The survival rate in murine septic peritonitis was inversely proportional to the size of the needle used for cecal puncture following ligation below the ileocecal valve. The smaller, 20-gauge needle permitted 20% survival. Only 20% of the animals survived 24 hr after cecal puncture with a 20-gauge needle compared to 90% survival after 5 days if mice had been rendered tolerant to lipopolysaccharide (LPS) prior to the induction of peritonitis. A single intravenous injection of 1 mg RU 38486, concurrent with puncture with a 21-gauge needle, lowered survival to only 15% from the control level of 71%. This same dose of the antiglucocorticoid decreased the survival rate to only 35% from 90% in the tolerant group. Tolerance to the lethal effects of endotoxins, possibly responsible for resistance to septic peritonitis, was also abolished by the antiglucocorticoid. Just 1 mg RU 38486 lowered the survival rate to 5% if it was given with 600 micrograms LPS, which permitted 95% survival in LPS-tolerant mice and 60% survival in normal controls.
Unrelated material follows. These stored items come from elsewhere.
(* ===== verification/Entry.v ===== *)
(** The ways in: [Client::link] ([link/src/client.rs]) and [Server::serve_linker]
    ([link/src/server.rs]), from the configuration to the running tasks, and the [main]
    functions of the examples.

    What these make and start can fail in the caller, in the task started, or leave a handle
    with an error: a channel of no capacity and a ticker of no period are panics, as is an
    address that does not resolve. *)

From Stdlib Require Import ZArith Lia Strings.Byte.
From stdpp Require Import base functions list strings gmap.
From S2P Require Import Prelude Deku Protos Packets Channel Config Client Server Consuming.
From S2P Require Import Transport Connect.

(** * What start-up uses *)

(** [mpsc::channel(n)]: the sending half. *)
Class NewChannel (S : Type) := { channel : Z -> S }.

#[export] Instance bounded_new A : NewChannel (bounded A) := {|
  channel n := {| bd_items := []; bd_room := Z.to_nat n; bd_open := true |}
|}.
#[export] Instance unlimited_new A : NewChannel (unlimited A) := {| channel _ := [] |}.

Definition make_channel {S E} `{NewChannel S} (n : Z) : outcome E S :=
  has_capacity n ≫= fun _ => Ok (channel n).

(** [tokio::time::interval]: a period of zero is a panic. *)
Definition interval {E} (period : duration) : outcome E unit :=
  if period =? 0 then Panic else Ok tt.

(** A [Duration] has 64 bits of seconds; [*] is checked. *)
Definition duration_mul {E} (d : duration) (k : Z) : outcome E duration :=
  if d * k <? from_secs usize_bound then Ok (d * k) else Panic.

Definition expect {E A} (m : outcome E A) : outcome Empty_set A :=
  match m with Ok a => Ok a | _ => Panic end.

(** * The client *)

Section Client.
Context {R PT IT TX SX G : Type} `{TrySender PT Packet} `{!Sender IT Packet}.
Context `{!NewChannel PT, !NewChannel IT, !NewChannel TX, !NewChannel SX}.
Context `{!Message AuthRequest, !Message SubscribeRequest, !Message Heartbeat,
  !Message LinkError}.
Context (to_socket_addrs : string -> option (list SocketAddr)).

(** [Client]: the configuration, the counter of request ids with [request_tx], [signal_tx]. *)
Record Client : Type := mk_Client {
  cl_conf : LinkClientConfig;
  cl_api : api_state (TX:=TX);
  cl_signal_tx : option SX
}.

Definition Client_new (conf : LinkClientConfig) : Client := mk_Client conf (1, None) None.

(** What [link] starts: the peer, the tasks' state. The counter is shared with the client. *)
Record linked : Type := mk_linked {
  lk_master : PeerAddr;
  lk_backups : list PeerAddr;
  lk_tasks : consuming R PT IT G
}.

(** The consumer is made with the client, both senders set. The map of waiters starts empty; that
    there is memory for the entries it reserves is taken for granted. The link task makes the channel
    and the authentication packet of each connection: [itx] and [auth] stand for none. *)
Definition link (factory : Client -> G) (itx : IT) (auth : Packet) (self : Client)
    : outcome Empty_set linked :=
  let conf := cl_conf self in
  '(master, backups) ← expect (addr_resolve to_socket_addrs (addr conf) (backup_config conf));
  signal_tx ← make_channel (signal_chan_size (channel_config conf));
  request_tx ← make_channel (send_chan_size (channel_config conf));
  let self := mk_Client conf ((cl_api self).1, Some request_tx) (Some signal_tx) in
  let consumer := factory self in
  packet_process_tx ← make_channel (process_chan_size (channel_config conf));
  let client := set_id_gen (cl_api self).1 (client_init packet_process_tx itx auth) in
  Ok (mk_linked master backups (consuming_init client consumer)).

(** The link task makes two channels, starts [connect] and makes its ticker, for each
    connection; the sizes and the period are those of the configuration. *)
Definition first_setup (conf : LinkClientConfig) (c : connection R IT)
    : SM (client_state R PT IT) conn_error unit :=
  idle (idle_draws c) ≫= fun _ =>
  if cid_ok c then
    id ← draw_id;
    slift (has_capacity (send_chan_size (channel_config conf))) ≫= fun _ =>
    slift (has_capacity (recv_chan_size (channel_config conf))) ≫= fun _ =>
    let auth_packet := new_auth id (username conf) (conf_password conf) (conf_client_name conf) in
    act (Connect auth_packet) ≫= fun _ =>
    slift (interval (heartbeat_interval (healthy_config conf)))
  else mret tt.

(** The link task with the set-up of its connections: it panics at the first or never. *)
Definition link_task (conf : LinkClientConfig) (cs : list (connection R IT))
    (s : client_state R PT IT) : client_state R PT IT * outcome conn_error link_status :=
  match cs with
  | [] => client_link conf cs s
  | c :: _ =>
      match first_setup conf c s with
      | (s', Panic) => (s', Panic)
      | _ => client_link conf cs s
      end
  end.

(** The mains of the three example clients: how the link task ended is logged. *)
Inductive main_exit : Type := MainRunning | MainOk | MainErr | MainJoinErr.

Definition example_client_main (config : outcome config_error LinkClientConfig) (factory : Client -> G)
    (itx : IT) (auth : Packet) (cs : list (connection R IT)) : outcome Empty_set main_exit :=
  client_config ← expect config;
  l ← link factory itx auth (Client_new client_config);
  match (link_task client_config cs (cs_client (lk_tasks l))).2 with
  | Ok Running => Ok MainRunning
  | Ok Returned => Ok MainOk
  | Ok (Ended _) | Err _ => Ok MainErr
  | Panic => Ok MainJoinErr
  end.

End Client.

Arguments Client : clear implicits.
Arguments linked : clear implicits.

(** * The server *)

Section Server.
Context {K TX SX : Type} `{!NewChannel TX, !NewChannel SX}.
Context (to_socket_addrs : string -> option (list SocketAddr)) (bind : SocketAddr -> bool).

(** [key]: what [hmac::Key::generate] gave. The senders are set, the task is spawned with the
    address and the key. *)
Definition serve_linker (key : option K) (self : Server TX SX)
    : outcome Empty_set (Server TX SX * SocketAddr * K) :=
  let conf := srv_conf self in
  '(listen_addr, _) ← expect (addr_resolve to_socket_addrs (listen_addr conf) None);
  match key with
  | Some seed =>
      send_tx ← make_channel (send_chan_size (srv_channel_config conf));
      signal_tx ← make_channel (signal_chan_size (srv_channel_config conf));
      Ok (serve_linker_init send_tx signal_tx self, socket_addr listen_addr, seed)
  | None => Panic
  end.

(** The start of [listen_at]: the socket, the ticker; how it ends if it ends there. *)
Definition listen_start (conf : LinkServerConfig) (addr : SocketAddr) : option task_end :=
  if bind addr then
    match (d ← duration_mul (idle_interval (srv_timeout_config conf)) 10; interval d) : outcome unit unit with
    | Ok _ => None
    | _ => Some TaskPanicked
    end
  else Some TaskErr.

(** The start of [conn_mgmt_task]. *)
Definition mgmt_start (conf : LinkServerConfig) : option task_end :=
  match interval (heartbeat_timeout (srv_healthy_config conf)) : outcome unit unit with
  | Ok _ => None
  | _ => Some TaskPanicked
  end.

(** Whether the tasks started this way can give the listening loop this event. *)
Definition can_happen (conf : LinkServerConfig) (addr : SocketAddr) (e : serve_event) : Prop :=
  match e with
  | CtrlC => True
  | ListenTaskEnd t => from_option (eq t) True (listen_start conf addr)
  | MgmtTaskEnd t => from_option (eq t) (t = TaskOk) (mgmt_start conf)
  | AcceptConn _ => listen_start conf addr = None
  end.

(** The task [serve_linker] spawns. *)
Definition serve_task (conf : LinkServerConfig) (es : list serve_event)
    : SM serve_state serve_end unit :=
  slift (has_capacity (signal_chan_size (srv_channel_config conf))) ≫= fun _ =>
  slift (has_capacity (signal_chan_size (srv_channel_config conf))) ≫= fun _ =>
  serve_run conf es.

(** [main] of the example server, up to the end of the server's task. *)
Definition example_server_main (config : outcome config_error LinkServerConfig) (key : option K)
    (es : list serve_event) : outcome Empty_set main_exit :=
  server_config ← expect config;
  '(server, addr, seed) ← serve_linker key (Server_new server_config);
  match (serve_task server_config es []).2 with
  | Ok _ => Ok MainRunning
  | Err ServeOk => Ok MainOk
  | Err _ => Ok MainErr
  | Panic => Ok MainJoinErr
  end.

(** The set-up of the main loop of a connection: its ticker. *)
Definition main_setup (conf : LinkServerConfig) : outcome main_error unit :=
  interval (heartbeat_interval (srv_healthy_config conf)).

(** The two channels [accept_new_conn] makes and gives to the listening loop. *)
Definition accept_channels {IT RT : Type} `{!NewChannel IT, !NewChannel RT} (conf : LinkServerConfig)
    : outcome unit (IT * RT) :=
  response ← make_channel (recv_chan_size (srv_channel_config conf));
  request_tx ← make_channel (send_chan_size (srv_channel_config conf));
  Ok (request_tx, response).

End Server.
(* ===== verification/Tasks.v ===== *)
(** [Transport::connect] ([link/src/transport/transport.rs], from line 138), after the
    handshake: the five tasks of a connection, the bounded channels between them, and the
    loop ['data] of [link/src/client.rs] that feeds them and is fed by them.

    What the tasks say to each other is the subject of the files [Link], [Process],
    [Transport] and [Client]; here is when they say it. A turn of a task is started by a
    message it takes or by an event of its own (the socket, a ticker, the user), and comes
    down to the messages it sends, one after the other, each waiting for room in its
    channel, and to the error that may cut it short. A task ends on an error, when it sends
    to a channel whose receiver is gone, and when it takes from an empty channel whose
    senders are gone. *)

From Stdlib Require Import ZArith Lia.
From stdpp Require Import base functions list.
From S2P Require Import Prelude Config.

(** The tasks, and the loop ['data] of the client. *)
Inductive task : Type := UdpRead | Quic | LinkRead | LinkWrite | UdpWrite | Conn.

Inductive chan : Type :=
| UdpDataRecv | QuicDataRecv | Responses | Requests | QuicDataSend | UdpDataSend.

#[export] Instance task_eq_dec : EqDecision task.
Proof. solve_decision. Defined.
#[export] Instance chan_eq_dec : EqDecision chan.
Proof. solve_decision. Defined.

(** Each channel has one sender and one receiver. The copy of the request channel that
    [connect] keeps goes with the loop, which aborts it when it ends. *)
Definition sender_of (c : chan) : task :=
  match c with
  | UdpDataRecv => UdpRead
  | QuicDataRecv => Quic
  | Responses => LinkRead
  | Requests => Conn
  | QuicDataSend => LinkWrite
  | UdpDataSend => Quic
  end.

Definition receiver_of (c : chan) : task :=
  match c with
  | UdpDataRecv => Quic
  | QuicDataRecv => LinkRead
  | Responses => Conn
  | Requests => LinkWrite
  | QuicDataSend => Quic
  | UdpDataSend => UdpWrite
  end.

(** What a turn does, seen from the channels: a message sent ([fatal]: the task gives up if
    the receiver is gone; otherwise it is logged), or an error. *)
Inductive op : Type := Push (c : chan) (fatal : bool) | Crash.

Inductive trigger : Type := Got (c : chan) | Own.

(** What a turn of each task may do. *)
Definition allowed (t : task) (by_ : trigger) (o : op) : bool :=
  match o with
  | Crash => true
  | Push c fatal =>
      match t, by_, c with
      | UdpRead, Own, UdpDataRecv => fatal
      | Quic, Got UdpDataRecv, QuicDataRecv => fatal
      | Quic, _, UdpDataSend => fatal
      | LinkRead, Got QuicDataRecv, Responses => fatal
      | LinkWrite, Got Requests, QuicDataSend => fatal
      (* the subscriptions *)
      | Conn, Got Responses, Requests => fatal
      (* the heartbeats; a packet of the user is only logged *)
      | Conn, Own, Requests => true
      | _, _, _ => false
      end
  end.

Inductive phase : Type :=
| Idle
(** in a turn, with this left to do *)
| Busy (todo : list op)
| Done.

Record tasks : Type := mk_tasks {
  phases : task -> phase;
  pending : chan -> nat
}.

(** The sizes of the channels. *)
Definition chan_size (cc : ChannelConfig) (c : chan) : nat :=
  Z.to_nat (match c with
            | UdpDataRecv | QuicDataRecv | Responses => recv_chan_size cc
            | Requests | QuicDataSend | UdpDataSend => send_chan_size cc
            end).

Section Tasks.
Context (cc : ChannelConfig).

Inductive tasks_event : Type :=
(** the receiver of a channel takes a message and starts a turn *)
| Take (c : chan) (todo : list op)
(** the next thing a task has to do in its turn *)
| Go (t : task)
(** the receiver of a channel finds it closed *)
| Hangup (c : chan)
(** an event of the task's own starts a turn *)
| OwnTurn (t : task) (todo : list op)
(** the client is asked to stop *)
| Stop.

Definition set_phase (t : task) (p : phase) (s : tasks) : tasks :=
  mk_tasks (<[t := p]> (phases s)) (pending s).

Definition set_pending (c : chan) (n : nat) (s : tasks) : tasks :=
  mk_tasks (phases s) (<[c := n]> (pending s)).

(** [None]: the task waits, or is not there to do it. *)
Definition go (t : task) (s : tasks) : option tasks :=
  match phases s t with
  | Busy [] => Some (set_phase t Idle s)
  | Busy (Crash :: _) => Some (set_phase t Done s)
  | Busy (Push c fatal :: todo) =>
      match phases s (receiver_of c) with
      | Done => Some (set_phase t (if fatal then Done else Busy todo) s)
      | _ =>
          if decide (pending s c < chan_size cc c)%nat
          then Some (set_phase t (Busy todo) (set_pending c (S (pending s c)) s))
          else None
      end
  | _ => None
  end.

Definition tasks_next (e : tasks_event) (s : tasks) : option tasks :=
  match e with
  | Take c todo =>
      match phases s (receiver_of c), pending s c with
      | Idle, S n =>
          if forallb (allowed (receiver_of c) (Got c)) todo
          then Some (set_phase (receiver_of c) (Busy todo) (set_pending c n s)) else None
      | _, _ => None
      end
  | Go t => go t s
  | Hangup c =>
      match phases s (receiver_of c), pending s c, phases s (sender_of c) with
      | Idle, O, Done => Some (set_phase (receiver_of c) Done s)
      | _, _, _ => None
      end
  | OwnTurn t todo =>
      match phases s t with
      | Idle => if forallb (allowed t Own) todo then Some (set_phase t (Busy todo) s) else None
      | _ => None
      end
  | Stop => match phases s Conn with Idle => Some (set_phase Conn Done s) | _ => None end
  end.

Fixpoint tasks_run (es : list tasks_event) (s : tasks) : option tasks :=
  match es with
  | [] => Some s
  | e :: es => tasks_next e s ≫= tasks_run es
  end.

(** The authentication packet is in its channel when the tasks start. *)
Definition tasks_init : tasks :=
  mk_tasks (fun _ => Idle) (fun c => match c with Requests => 1%nat | _ => O end).

(** Work left over from what came from outside: the rest. *)
Definition internal (e : tasks_event) : bool :=
  match e with Take _ _ | Go _ | Hangup _ => true | _ => false end.

Definition works (s s' : tasks) : Prop := exists e, internal e = true /\ tasks_next e s = Some s'.

Definition at_rest (s : tasks) : Prop := forall e, internal e = true -> tasks_next e s = None.

(** Each of four tasks waits for room in the channel to the next. *)
Definition waits (t : task) (c : chan) (s : tasks) : Prop :=
  (chan_size cc c <= pending s c)%nat /\ exists fatal todo, phases s t = Busy (Push c fatal :: todo).

Definition deadlocked (s : tasks) : Prop :=
  waits Conn Requests s /\ waits LinkWrite QuicDataSend s /\ waits Quic QuicDataRecv s /\
  waits LinkRead Responses s.

End Tasks.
Whereas both 1 mg RU 38486 and 100 micrograms dexamethasone, given alone, sensitized mice to septic peritonitis (15% and 30% survival, respectively), their combined effects neutralized each other, leading to 80% survival vs. 71% in the control group. Thus receptor-mediated glucocorticoid-dependent mechanisms appear important in the pathogenesis of both endotoxin and septic shock, albeit to varying degrees and in a seemingly contradictory manner.